TASK STATEMENT » The material below holds a span beginning at the line with "memory s = applyTables" and ending at the line with "Untouched : ready". Quote that span exactly, both ends included, and only that span.

DATA FOR PROCESSING »
(** The base is slice aligned and the whole memory fits the span behind it. *)
Lemma publishedBase_spec a :
  powerOfTwo slice → slice <= MEMORY_REGION_SIZE → 0 < memoryEnd < 2 ^ 32 → allocates pages a → a ≠ 0 →
  publishedBase slice a mod slice = 0 ∧ a <= publishedBase slice a ∧
  publishedBase slice a + memoryEnd <= a + pages * ARENA_PAGE_SIZE.
Proof.
  intros Hp Hs He Ha Hne. destruct (selectedPages_spec Hp Hs He) as [Epg Hpg]. destruct (alloc_span _ _ Ha Hne) as (H0 & Hal & Hend).
  pose proof (pow2_gt0 _ Hp) as Hs0. rewrite Epg in *. unfold publishedBase, ARENA_SLICE_SLACK_PAGES in *.
  change ARENA_PAGE_SIZE with 4096 in *. assert (H12 : powerOfTwo 4096) by (by exists 12).
  destruct (Z.ltb_spec 4096 slice) as [Hbig|Hsmall].
  - assert (Hd : (4096 | slice)) by (apply pow2_divide; [done|done|lia]). destruct Hd as [q Hq]. rewrite Hq in *.
    rewrite Z.div_mul in * by lia. destruct (Z.eqb_spec (q - 1) 0); [lia|].
    change MEMORY_REGION_SIZE with (2 ^ 22) in Hs. pose proof (pagesFor_spec memoryEnd). change ARENA_PAGE_SIZE with 4096 in *.
    rewrite Z.add_sub_assoc. unfold u64. rewrite wrap_small by lia.
    destruct (alignTo_spec a (q * 4096)) as [Hup Hm]; [lia|]. rewrite (stack_base_ldiff a (alignTo a (q * 4096))) by done.
    set (b := alignTo a (q * 4096)) in *. split_and!; [done|lia|].
    assert (Hb : b mod 4096 = 0) by (eapply (mod_divide_trans b 4096 (q * 4096)); [lia|by exists q|done|lia]).
    apply Z.div_exact in Hb; [|lia]. apply Z.div_exact in Hal; [|lia]. lia.
  - rewrite Z.eqb_refl. split_and!; [|lia|lia]. apply (mod_divide_trans a slice 4096); [lia|apply pow2_divide; (done || lia)|done|lia].
Qed.

(** ** Phases *)

(** The threads that hold the initialisation. *)
Definition owner (p : pc) : bool := match p with Allocate | Initialize _ | Fixing _ _ | Failed => true | _ => false end.

(** The kernel's span behind a base. *)
Definition granted (a : Z) (s : shared) : Prop := spans s = [(a, pages)] ∧ allocates pages a ∧ a ≠ 0.

(** What the owner has done so far. *)
Definition progress (p : pc) (s : shared) : Prop :=
  match p with
  | Allocate | Failed => memory s = m0 ∧ spans s = []
  | Initialize a => memory s = m0 ∧ granted a s
  | Fixing base rest => ∃ a done, granted a s ∧ base = publishedBase slice a ∧ virtual_base s = base ∧ groups = done ++ rest ∧
      memory s = applyTables (base, win, image) done m0
  | _ => False
  end.

(** A thread that was told, or acts as if, the object is initialised. *)
Definition admitted (p : pc) : Prop := p = Body ∨ p = Returned 0 ∨ p = Contested 2.

Inductive phase (s : shared) (ts : list pc) : Prop :=
| Untouched : ready s = 0 → memory s = m0 → spans s = [] → (∀ i p, ts !! i = Some p → owner p = false) → phase s ts
| Initializing i p : ready s = 1 → ts !! i = Some p → progress p s → (∀ j q, ts !! j = Some q → owner q = true → j = i) → phase s ts
| Published a : ready s = 2 → granted a s → virtual_base s = publishedBase slice a →
    (∀ i p, ts !! i = Some p → owner p = false) → phase s ts.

SOLUTION »
      memory s = applyTables (base, win, image) done m0
  | _ => False
  end.

(** A thread that was told, or acts as if, the object is initialised. *)
Definition admitted (p : pc) : Prop := p = Body ∨ p = Returned 0 ∨ p = Contested 2.

Inductive phase (s : shared) (ts : list pc) : Prop :=
| Untouched : ready s = 0 → memory s = m0 → spans s = [] → (∀ i p, ts !! i = Some p → owner p = false) → phase s ts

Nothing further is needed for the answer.